Est-il possible d’apprendre l’estime de soi grâce au sport ? C’est l’objectif que s’est fixé la triple championne du monde de karaté, Laurence Fischer, en créant l’association « Fight For Dignity ». Selon des recherches médicales et psychologiques, le sport est un moyen pour les femmes victimes de violences de se reconstruire à la suite du traumatisme vécu et de retrouver un semblant de confiance en elles. Cette aventure débute en 2017 en République Démocratique du Congo, via la fondation Panzi. Les femmes et jeunes filles victimes de viols de guerre y sont accueillies et soignées et, grâce à l’association de Laurence Fischer, elles peuvent pratiquer le karaté ; cela leur permet de se réapproprier leur corps et de surmonter les traumatismes qu’elles ont pu vivre.

Guérir l’esprit et guérir le corps

Suite à un traumatisme, les victimes ont souvent tendance à dissocier leur corps et leur esprit. Après avoir souffert de violences sexuelles, il est plus simple de se dire que le cauchemar vécu n’a été subi que par son corps, et que l’esprit reste indemne. Pourtant, le corps et l’esprit d’une personne forment un tout. Si le corps est blessé, l’esprit l’est également. Plus vite la victime s’en rendra compte, plus vite elle pourra guérir.

Cette dissociation du corps et de l’esprit facilite, dans un premier temps, la reconstruction de la victime. Le corps est souvent facile à guérir, il se remet toujours et les blessures causées par les violences finissent par disparaître avec le temps. Ainsi, la victime a le sentiment que si son corps est guéri, alors elle aussi est guérie. Pourtant, les blessures de l’esprit et de l’âme sont les plus profondes et les plus difficiles à soigner, et penser que son esprit n’est pas touché n’aidera pas la victime à aller mieux. Au contraire.

Une des premières étapes de la guérison des victimes de violences sexuelles est donc d’accepter que son esprit, a lui aussi été entaché par l’horreur vécue par son corps. Une fois cette étape passée, la victime pourra commencer à reconnecter son corps et son esprit pour en refaire une entité à part entière. Et cette reconnexion peut parfaitement se faire au travers du sport.
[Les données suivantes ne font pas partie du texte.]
Lemma PopBack_spec h l xs x :
  dll h l (xs ++ [x]) ->
  exists h' l', il_PopBack h l = Ret (Some x, h', l') /\ dll h' l' xs /\
    h' !! x = Some (mkLink None None) /\ frame h h' (xs ++ [x]).
Proof.
  intros Hd. pose proof Hd as [Hf Hb Hs Hseg Hnd Hlen]. unfold il_PopBack. rewrite Hb, last_snoc, Hf.
  destruct xs as [|f xs].
  { cbn [app head]. rewrite decide_True by done. by apply PopFront_spec. }
  cbn [app head]. pose proof Hnd as Hnd'. apply NoDup_app in Hnd' as (Hndx & Hdis & _).
  rewrite decide_False by (intros [= ->]; apply (Hdis x); [by left|by left]).
  apply dseg_app in Hseg as [Hsx [Hx _]]. rewrite last_cons in Hx.
  destruct (exists_last (l := f :: xs)) as (ys & b & Hys); [done|].
  rewrite <- last_cons, Hys, last_snoc in Hx. rewrite Hx. cbn [deref mbind res_bind prev_].
  rewrite Hys in *. destruct (dseg_set_last h None ys b (Some x) None Hsx Hndx) as (h1 & -> & Hs1 & Hout).
  cbn [mbind res_bind]. assert (x <> b) as Hxb by (intros ->; apply (Hdis b); set_solver).
  unfold set_prev. rewrite Hout, Hx by done. cbn [deref mbind res_bind next_].
  eexists _, _. split; [done|]. split_and!.
  - split; cbn [il_front il_back il_size].
    + by rewrite <- Hys.
    + by rewrite last_snoc.
    + rewrite Hs. rewrite !length_Z_app in *. cbn [length] in *. rewrite u64_small; lia.
    + apply dseg_insert; [set_solver|done].
    + done.
    + rewrite !length_app in *. cbn [length] in *. lia.
  - by rewrite lookup_insert_eq.
  - intros y Hy. change (f :: xs ++ [x]) with ((f :: xs) ++ [x]) in Hy. rewrite Hys in Hy.
    apply not_elem_of_app in Hy as [Hy1 Hy2]. rewrite lookup_insert_ne by (intros ->; apply Hy2; by left).
    apply Hout. intros ->. apply Hy1, elem_of_app. right. by left.
Qed.
(* ===== verification/MappingTree.v ===== *)
(** * Memory mappings (zion/lib/memory_mapping_tree.h, memory_mapping_tree.cpp)

    The ranges of virtual addresses of an address space and the memory
    objects behind them.  [RefPtr<MemoryObject>] is a location in a shared
    store of objects, since an object can be mapped in several address spaces
    and is updated through any of them.  Everything here is proved from the
    laws of [OrderedMap]. *)

From Stdlib Require Import ZArith Lia.
From stdpp Require Import base tactics numbers list gmap fin_maps.
From S2P Require Import Prelude Status PhysMem MemObject BinaryTree OrderedMap.

Notation objects := (gmap positive MemoryObject).

Record MemoryMapping : Type := mkMapping {
  vaddr_base : Z;
  vaddr_limit : Z;
  mem_object : positive;
}.

Section ops.
Context {M : Type -> Type} `{OrderedMap M}.
Notation tree := (M MemoryMapping).
Implicit Types (t : tree) (objs : objects).

Definition object_size objs (r : positive) : res Z := o ← deref (objs !! r); Ret (MemoryObject_size o).

Definition AddInMemoryObject (vaddr : Z) (object : positive) objs t : res (ErrorCode * tree) :=
  predecessor_or ← om_Predecessor vaddr t;
  if match predecessor_or with Some p => vaddr <? vaddr_limit p | None => false end
  then Ret (ALREADY_EXISTS, t) else
  find_or ← om_Find vaddr t;
  if match find_or with Some _ => true | None => false end then Ret (ALREADY_EXISTS, t) else
  successor_or ← om_Successor vaddr t;
  sz ← object_size objs object;
  if match successor_or with Some s => vaddr_base s <? vaddr [+] sz | None => false end
  then Ret (ALREADY_EXISTS, t) else
  t' ← om_Insert vaddr (mkMapping vaddr (vaddr [+] sz) object) t;
  Ret (OK, t').
(* ===== verification/Paging.v ===== *)
(** * Page tables (zion/memory/paging_util.cpp)

    The four-level walk, mapping and unmapping of pages over the words of
    physical memory.  The code reaches the word at physical address [x]
    through the direct map at [hhdm + x], with [hhdm] page aligned, so entry
    addresses below are physical. *)

From Stdlib Require Import ZArith Lia.
From stdpp Require Import base tactics numbers list gmap.
From S2P Require Import Prelude Status LinkedList PhysMem MemObject.

Definition PRESENT_BIT : Z := 0x1.
Definition READ_WRITE_BIT : Z := 0x2.
Definition USER_MODE_BIT : Z := 0x4.
Definition PML_OFFSET : Z := 39.
Definition PDP_OFFSET : Z := 30.
Definition PD_OFFSET : Z := 21.
Definition PT_OFFSET : Z := 12.

(** A word read or written through a [uint64_t*]. *)
Definition rd (w : gmap Z Z) (a : Z) : Z := default 0 (w !! a).
Definition wr (a v : Z) (s : phys) : phys :=
  mkPhys (gPmm s) (gBootstrap s) (gBootstrapEnabled s) (<[a := v]> (words s)).

Definition present (e : Z) : bool := negb (Z.land e PRESENT_BIT =? 0).

Definition ShiftForEntryIndexing (addr offset : Z) : Z :=
  let addr := Z.land addr (not64 0xFFFF000000000000) in
  let addr := Z.shiftr addr offset in
  let addr := u64 (Z.shiftl addr 3) in
  Z.land addr 0xFF8.

Definition Pml4Entry (cr3 addr : Z) : Z := Z.lor cr3 (ShiftForEntryIndexing addr PML_OFFSET).
Definition PageDirectoryPointerEntry (pdp_phys addr : Z) : Z :=
  Z.lor (Z.land pdp_phys (not64 0xFFF)) (ShiftForEntryIndexing addr PDP_OFFSET).
Definition PageDirectoryEntry (pd_phys addr : Z) : Z :=
  Z.lor (Z.land pd_phys (not64 0xFFF)) (ShiftForEntryIndexing addr PD_OFFSET).
Definition PageTableEntry (pt_phys addr : Z) : Z :=
  Z.lor (Z.land pt_phys (not64 0xFFF)) (ShiftForEntryIndexing addr PT_OFFSET).

Definition PagePhysIfResident (cr3 virt : Z) (w : gmap Z Z) : Z :=
  let pml4_entry := Pml4Entry cr3 virt in
  if negb (present (rd w pml4_entry)) then 0 else
  let pdp_entry := PageDirectoryPointerEntry (rd w pml4_entry) virt in
  if negb (present (rd w pdp_entry)) then 0 else
  let pd_entry := PageDirectoryEntry (rd w pdp_entry) virt in
  if negb (present (rd w pd_entry)) then 0 else
  let pt_entry := PageTableEntry (rd w pd_entry) virt in
  if negb (present (rd w pt_entry)) then 0 else
  Z.land (rd w pt_entry) (not64 0xFFF).

(** One [if (!( *entry & PRESENT_BIT)) { ... }] step of [MapPage]. *)
Definition ensure_table (entry access_bits : Z) (s : phys) : res phys :=
  if negb (present (rd (words s) entry)) then
    '(page, s) ← AllocateAndZeroPage s;
    Ret (wr entry (Z.lor page access_bits) s)
  else Ret s.

Definition access_bits_for (vaddr : Z) : Z :=
  let higher_half := 0xffff800000000000 in
  if negb (Z.land vaddr higher_half =? higher_half)
  then Z.lor (Z.lor PRESENT_BIT READ_WRITE_BIT) USER_MODE_BIT
  else Z.lor PRESENT_BIT READ_WRITE_BIT.

Definition MapPage (cr3 vaddr paddr : Z) (s : phys) : res phys :=
  let vaddr := PageAlign vaddr in
  let paddr := PageAlign paddr in
  let access_bits := access_bits_for vaddr in
  let pml4_entry := Pml4Entry cr3 vaddr in
  s ← ensure_table pml4_entry access_bits s;
  let pdp_entry := PageDirectoryPointerEntry (rd (words s) pml4_entry) vaddr in
  s ← ensure_table pdp_entry access_bits s;
  let pd_entry := PageDirectoryEntry (rd (words s) pdp_entry) vaddr in
  s ← ensure_table pd_entry access_bits s;
  let pt_entry := PageTableEntry (rd (words s) pd_entry) vaddr in
  if negb (present (rd (words s) pt_entry)) then Ret (wr pt_entry (Z.lor paddr access_bits) s)
  else Panic.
Reprendre le contrôle de son corps

Être victime de violences sexuelles, c’est éprouver un rapport difficile avec son corps. Dégoût, honte, haine. De multiples émotions négatives assaillent, tourmentent et harcèlent la victime. Elle a alors l’impression que son corps ne lui appartient plus, qu’elle est dépossédée d’une partie de sa personne. Le sport est donc un moyen de reprendre une forme de contrôle sur son corps, d’apprendre à le maîtriser, à s’en servir pour se dépenser. De la pratique d’un sport procède l’acceptation de l’existence même de son corps.

L’accompagnement psychologique et psychiatrique des victimes est essentiel à leur reconstruction et existe bel et bien, mais les dispositifs aidant les victimes à se réapproprier leur corps sont rares. Le sport permet aux victimes de redécouvrir leur corps et de relâcher la pression.

Canaliser sa colère

Outre les bienfaits multiples attribués au sport dans la lutte contre les symptômes dépressifs et contre les manifestations du stress post-traumatique, c’est aussi un excellent moyen d’évacuer les pensées sombres et les émotions négatives. Avez-vous déjà ressenti une colère si intense, si violente, si puissante, que vous ne pouviez l’évacuer qu’en hurlant ou en frappant de toutes vos forces contre un mur ? Une colère si forte qu’elle pourrait vous détruire si vous ne la sortez pas d’une manière ou d’une autre ? Ce sentiment est absolument destructeur pour les victimes. Souvent réduites au silence ou confrontées à une incompréhension ou à une culpabilisation excessive, elles ne peuvent évacuer leur colère et sombrent peu à peu, submergées par ce sentiment légitime qu’elles ne peuvent exprimer.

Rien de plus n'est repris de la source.